Viajó a Galicia a finales de los setenta, ¿verdad?
Pasé el verano allí en 1978. Estaba becado en Cambridge y tenía algo de dinero para viajar. Me fui directo a España. Me dijeron que evitara Barcelona y Madrid y, bueno, acabé en un pueblo en las Rias Baixas. Incluso aprendí un poco de gallego. La carretera había sido asfaltada el año anterior y había carromatos aún. Sonaban las gaitas en los bares. Todo era una maravilla. Me encantó. Tengo que volver. Habrá cambiado muchísimo, claro. El vino en cuencos. Eso me chocó. ¿Aún se hace?
Le debe un libro a España, aunque conociendo su ritmo…
Aún lo considero. Sí, sin duda. Lo considero todo aún, soy un iluso. Mantengo una relación sentimental con España, la verdad. Empezó cuando tenía 15 años y tomé clases de español. Me obsesionó la música clásica española, muy sentimental, muy bella. Era mi rutina en el colegio levantarme a las cinco de la madrugada y tocar la guitarra española durante cuatro horas. Luego me obsesioné con la Guerra Civil. Pasé mis primeros dos o tres años en Inglaterra pensando mucho en España. Es un romance. Es un romance de juventud que aún dura.
¿Dónde nació su pasión por la gastronomía?
Pues mira, en México. Pasé un verano allí y aprendí a hacer tortillas y mole. Volví a mi casa y cociné cosas mexicanas sin parar, hasta que descubrí la cocina japonesa y me puse incluso a aprender el idioma. Pero donde realmente me tomé en serio lo de los fogones fue en Inglaterra, donde la comida es un horror. Estaba en un hotel donde nos daban cordero con salsa de menta. Era desagradable, un asco. Lo peor. Pero en sus casas mis amigos eran cocineros decentes y guisaban casi cada noche, algo que se hace poco en Nueva York, la verdad. Ahí empezó a gustarme cocinar. También descubrí que si la comida es buena, la charla alrededor de la mesa mejora.

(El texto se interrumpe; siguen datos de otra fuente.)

Lemma outcome_run args c env :
  (run args c env).2 =
  match connection_of env with
  | Aborted => inl KeyboardInterrupt
  | _ =>
      match bus_result env with
      | Raises Interrupt => inr tt
      | Raises (Fails text) => inl (Error text)
      | Returns =>
          match (loop (client_after_connect c env) args (recvs env)
                   (recv_stop env)).2 with
          | inl KeyboardInterrupt => inr tt
          | r => r
          end
      end
  end.
Proof.
  rewrite main_unfold.
  destruct (connection_of env) eqn:Hconn; cbv zeta; cbn [snd];
    try reflexivity;
    rewrite bus_phase;
    (destruct (bus_result env) as [|[|text']];
     [destruct (loop _ _ _ _) as [t [[| |]|[]]]| |]);
    reflexivity.
Qed.

Lemma printed_startup_silent args :
  verbosity args <= 0 ->
  printed (telegram_part (pyobj:=pyobj) (client:=client) (startup_events args))
  = [].
Proof.
  intros Hv. unfold startup_events.
  by replace (verbosity args >=? 1) with false by lia.
Qed.

Lemma published_startup args :
  published (telegram_part (pyobj:=pyobj) (client:=client) (startup_events args))
  = [].
Proof. unfold startup_events. by destruct (verbosity args >=? 1). Qed.

Lemma published_connect args (c : client) env :
  published (telegram_part (pyobj:=pyobj) (connect_events args c env)) = [].
Proof.
  unfold connect_events.
  by destruct (connect_result env), (connection_of env),
    (verbosity args >=? 1).
Qed.

Lemma published_interrupted args :
  published
    (telegram_part (pyobj:=pyobj) (client:=client) (interrupted_events args))
  = [].
Proof. unfold interrupted_events. by destruct (verbosity args >=? 1). Qed.

Lemma published_exit args (mqtt_client : option client) :
  published (telegram_part (pyobj:=pyobj) (exit_events args mqtt_client)) = [].
Proof.
  unfold exit_events. by destruct (verbosity args >=? 1), mqtt_client.
Qed.

(** ** Properties of a run *)

(** X7. Leaving aside [publish] and [recv], the calls that a run makes on
    the MQTT client and on the bus form a sequence fixed by the arguments and
    by how the connection went; it does not depend on the frames received,
    on the table or on the verbosity. The sequence is: [username_pw_set]
    when both a user and a password are given and non-empty, [connect],
    [loop_start] when [connect] returned, and then, unless Ctrl+C arrived
    while connecting, the opening of the bus, followed at exit by
    [loop_stop] and [disconnect] exactly when [connect] and [loop_start]
    both returned. *)
Theorem client_and_bus_calls args c env :
  setup_part (run args c env).1 =
  (if truthy (mqtt_user args) && truthy (mqtt_pass args)
   then [UsernamePwSet c (mqtt_user args) (mqtt_pass args)]
   else []) ++
  [Connect c (mqtt_server args) (mqtt_port args) 60] ++
  match connect_result env with
  | Returns => [LoopStart c]
  | Raises _ => []
  end ++
  match connection_of env with
  | Connected => [BusOpen "can0" "socketcan"; LoopStop c; Disconnect c]
  | Unavailable _ => [BusOpen "can0" "socketcan"]
  | Aborted => []
  end.
Proof. by rewrite setup_part_run. Qed.


(** X9. Once connected, the client is always stopped and disconnected at
    exit: whatever the bus does, whatever is received and however the loop
    ends, the run finishes with the exit line (at verbosity 1 or more)
    followed by [loop_stop] and [disconnect]. *)
Theorem cleanup_at_exit args c env :
  connection_of env = Connected ->
  exists before,
    (run args c env).1 =
    before ++
    (if verbosity args >=? 1 then [Telegram (Print (nl +:+ "Exiting."))]
     else []) ++
    [LoopStop c; Disconnect c].
Proof.
  intros Hconn. rewrite main_unfold. unfold client_after_connect.
  rewrite Hconn. cbv zeta. cbn [fst]. unfold exit_events.
  eexists. rewrite !app_assoc. reflexivity.
Qed.
(** A run of a generator: what it yields, and whether it then returns or
    raises.  A generator that never ends has no such run. *)
Inductive gen (A : Type) :=
| GenReturn
| GenRaise (e : exn)
| GenYield (a : A) (rest : gen A).

Arguments GenReturn {A}.
Arguments GenRaise {A} e.
Arguments GenYield {A} a rest.

(** What the page gets for [training_progress] and [debug_dir]. *)
Record progress_update := ProgressUpdate {
  training_progress : string;
  debug_dir : string
}.

(** Lines 346-350: [debug_dir.value], under the directory
    [os.path.dirname(os.path.dirname(__file__))]. *)
Definition debug_dir_value (dir : string) : string :=
  PyPath.join (PyPath.join dir "configs") "dreambooth_debug_config.json".

(** [on_start_training], lines 352-366, on the run of the generator
    [run_dreambooth_from_ui_no_explicit_quantize] of
    [backend/training_manager.py], which is taken as given: every
    progress text is passed on, an exception becomes a last update. *)
Fixpoint on_start_training (dir : string) (generator : gen string)
  : gen progress_update :=
  match generator with
  | GenYield progress rest =>
      GenYield (ProgressUpdate progress (debug_dir_value dir))
        (on_start_training dir rest)
  | GenReturn => GenReturn
  | GenRaise e =>
      GenYield
        (ProgressUpdate ("Error: " ++ exn_str e) "Failed to save debug config")
        GenReturn
  end.

(** What a run yields, in order. *)
Fixpoint yields {A} (g : gen A) : list A :=
  match g with
  | GenYield a rest => a :: yields rest
  | _ => []
  end.

(** The exception a run ends in, if any. *)
Fixpoint ending {A} (g : gen A) : option exn :=
  match g with
  | GenYield _ rest => ending rest
  | GenReturn => None
  | GenRaise e => Some e
  end.

(** Lines 268-271 and 292-295: the check boxes as the tab creates them,
    both ticked. *)
Definition initial_blocks : blocks := Blocks true true.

¿Sigue juntándose con sus hijos y su esposa a cenar juntos? ¿Cómo de importante es eso en su familia?
Es esencial. Magia. Ahora estamos en un momento raro con mis hijos. Tienen 18 años, están de año sabático antes de ir a la Universidad y se han enfadado conmigo porque nos hemos mudado al campo, en la parte norte del Estado de Nueva York. Para mí, la cena familiar del sábado, ahora solo los sábados, eso sí, es clave aún. Y esto lo empezamos cuando los gemelos tenían cuatro años. Ya ayudaban. Era todo un puto lío divertidísimo, toda la comida en el pelo, el suelo, la mesa…, pero era profundo, una experiencia muy grande. Ahí, frente al plato y alrededor de la mesa, haces planes, cuentas historias. Nosotros hemos guardado siempre las historias para la cena. Eso sí, no creas que nuestras cenas son concursos de ingenio ni bacanales intelectuales, somos más simples, guardamos anécdotas divertidas y nos reímos mucho, y comemos. Comes para vivir y ríes para vivir. Es una de las experiencias fundamentales del ser humano.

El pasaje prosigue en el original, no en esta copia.